Definition _validate_result_for_request (self : t) (request : ExpireRequest.t)
    (authenticated_reaper_principal_id : pystr) (authenticated_reaper_fencing_token : Z)
    (authenticated_component_type authenticated_subject : pystr)
    (verified_replay_authority : option VerifiedReplayAuthority.t)
    : result ExpiryResult.t :=
  ExpireRequest.validate request;;
  validate self;;
  _require_stable_text authenticated_reaper_principal_id "authenticated reaper principal";;
  require_integer authenticated_reaper_fencing_token "authenticated reaper fencing token" 1;;
  _require_stable_text authenticated_component_type "authenticated component type";;
  _require_stable_text authenticated_subject "authenticated subject";;
  raise_if (authenticated_component_type != ARTIFACT_HOLD_REAPER_COMPONENT_TYPE)
    (conflict "only artifact-hold-reaper may replay hold expiry");;
  raise_if (authenticated_subject != ARTIFACT_HOLD_EXPIRY_SUBJECT)
    (conflict "hold expiry replay used a forbidden subject");;
  when_some verified_replay_authority VerifiedReplayAuthority.validate;;
  let replay_candidate := VerifiedReplayAuthority.candidate <$> verified_replay_authority in
  raise_if ((expire_operation_id self != ExpireRequest.expire_operation_id request)
      || (request_digest self != ExpireRequest.request_digest request)
      || (expected_hold_digest self != ExpireRequest.expected_hold_digest request)
      || (previous_artifact_version self != ExpireRequest.expected_artifact_version request))
    (conflict "stored commit does not match request");;
  raise_if (match replay_candidate with
      | Some c => (Candidate.candidate_fencing_token c == authorized_reaper_fencing_token self)
                  && (Candidate.candidate_digest c != authorized_candidate_digest self)
      | None => false end)
    (conflict "stored commit candidate digest does not match persisted candidate");;
  raise_if (authenticated_reaper_principal_id != authorized_reaper_principal_id self)
    (conflict "authenticated reaper principal cannot replay this commit");;
  raise_if (authenticated_reaper_fencing_token <? authorized_reaper_fencing_token self)
    (conflict "authenticated reaper fence is stale for this commit");;
  (if authorized_reaper_fencing_token self <? authenticated_reaper_fencing_token
   then check_higher_fence request authenticated_reaper_principal_id
          authenticated_reaper_fencing_token replay_candidate
   else Ok tt);;
  result ← ExpiryResult.from_canonical_json (result_json self);
  raise_if ((ExpiryResult.expire_operation_id result
               != ExpireRequest.expire_operation_id request)
      || (ExpiryResult.request_digest result != ExpireRequest.request_digest request)
      || (ExpiryResult.artifact_id result != ExpireRequest.artifact_id request)
      || (ExpiryResult.hold_id result != ExpireRequest.hold_id request)
      || (ExpiryResult.artifact_version result != previous_artifact_version self + 1))
    (conflict "stored result does not match request or transition evidence");;
  raise_if (ExpiryResult.retention_locked result != expected_retention self)
    (conflict "stored result retention contradicts commit evidence");;
  Ok result.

____________

Note each line of the entries that has "conflict" in it, and copy those lines.

    (conflict "only artifact-hold-reaper may replay hold expiry");;
    (conflict "hold expiry replay used a forbidden subject");;
    (conflict "stored commit does not match request");;
    (conflict "stored commit candidate digest does not match persisted candidate");;
    (conflict "authenticated reaper principal cannot replay this commit");;
    (conflict "authenticated reaper fence is stale for this commit");;
    (conflict "stored result does not match request or transition evidence");;
    (conflict "stored result retention contradicts commit evidence");;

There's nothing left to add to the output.